Let’s assume all the above concerns are addressed. Steps are taken to ensure that the magically gifted are protected and their civil liberties aren’t brushed aside for the sake of the greater good. In such a utopia, there would still be more practical concerns. Like insurance for example. Don’t laugh, tossing around fire or lightning could lead to some serious property damage, aside from the person damage. This is particularly relevant when you think of how many stories involve characters having to learn to control (unsuccessfully at first) their newly found talents. What if you didn’t have offensive magics? What if you were, say, a safe and property friendly healer?
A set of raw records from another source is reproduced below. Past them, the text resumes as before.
Lemma indexTokens_elem (metadata : positive)
    (field : gmap (list Z) (list positive)) (tokens : list (list Z))
    (T : list Z) :
  T ∈ tokens → metadata ∈ foldl (indexToken metadata) field tokens !!! T.
Proof.
  revert field. induction tokens as [|t l IH]; intros field HT; simpl.
  - by apply elem_of_nil in HT.
  - apply elem_of_cons in HT as [->|HT]; [|by apply IH].
    apply indexTokens_mono, indexToken_elem.
Qed.

Lemma indexTokens_no_adjacent_dup (metadata : positive)
    (field : gmap (list Z) (list positive)) (tokens : list (list Z)) :
  (∀ k, no_adjacent_dup (field !!! k)) →
  ∀ k, no_adjacent_dup (foldl (indexToken metadata) field tokens !!! k).
Proof.
  revert field. induction tokens as [|t l IH]; intros field Hf; simpl;
    [done|].
  apply IH. intros k. by apply indexToken_no_adjacent_dup.
Qed.

Lemma indexTokens_other (metadata : positive)
    (field : gmap (list Z) (list positive)) (tokens : list (list Z))
    (k : list Z) :
  k ∉ tokens → foldl (indexToken metadata) field tokens !!! k = field !!! k.
Proof.
  revert field. induction tokens as [|t l IH]; intros field Hk; simpl;
    [done|].
  apply not_elem_of_cons in Hk as [? ?].
  rewrite IH by done. by apply indexToken_other.
Qed.

Section IndexFieldFacts.
Context `{Imports}.

Lemma indexField_error (text : list Z)
    (field : gmap (list Z) (list positive)) (metadata : positive)
    tokenize_ field' err :
  indexField text field metadata tokenize_ = (field', Some err) →
  field' = field ∧ tokenize_ = true ∧ processText text = inr err.
Proof.
  unfold indexField. destruct tokenize_; [|done].
  destruct (processText text); [done|]. by intros [= <- <-].
Qed.

Lemma indexField_tokens (text : list Z)
    (field : gmap (list Z) (list positive)) (metadata : positive) field' :
  indexField text field metadata true = (field', None) →
  ∃ tokens, processText text = inl tokens
            ∧ field' = foldl (indexToken metadata) field tokens.
Proof.
  unfold indexField. destruct (processText text) as [tokens|]; [|done].
  intros [= <-]. eauto.
Qed.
Surely in that regard the populace would embrace such a person with open arms and celebrate all the good they could do. That’s actually a reasonable assumption (we’ll ignore any kind of malpractice insurance requirements). Assuming a healer was agreeable to using their powers to help others—I think most people would be—consider what their life would become. If their identity or home address were known (and it would), they’d almost certainly have an unending line of people beseeching them for help. Not bad people, but worse, good people: parents with sick children, or those who are just desperate with no other hope. It’d be hard for any decent person to turn them away, but at some point the healer would need to eat, sleep, or just earn money to pay the rent (if they didn’t charge for their services). Even if they did make money at it, it would take a very special person to not be weighed down by such demands on them.

I purposely skipped over the reaction from religious zealots of every stripe. Suffice to say some would see these magic wielding people as saints or angels, others as manifestations from Hell (or its equivalent). And obviously there are countless other reasons, but this gives you a general idea of what writers have to consider. It might seem like overthinking, or that authors just don’t like/trust people (for the record, I actually do like some people). But that’s what writers are supposed to do. We’re supposed to look at the world from the view of our characters and have them react accordingly. These concerns might seem overblown until you’re the one in the proverbial cross-hairs. When the result could be death, internment, or worse, even a remote possibility is one you need to consider very carefully. Would you take the risk if you were the wizard/witch in question?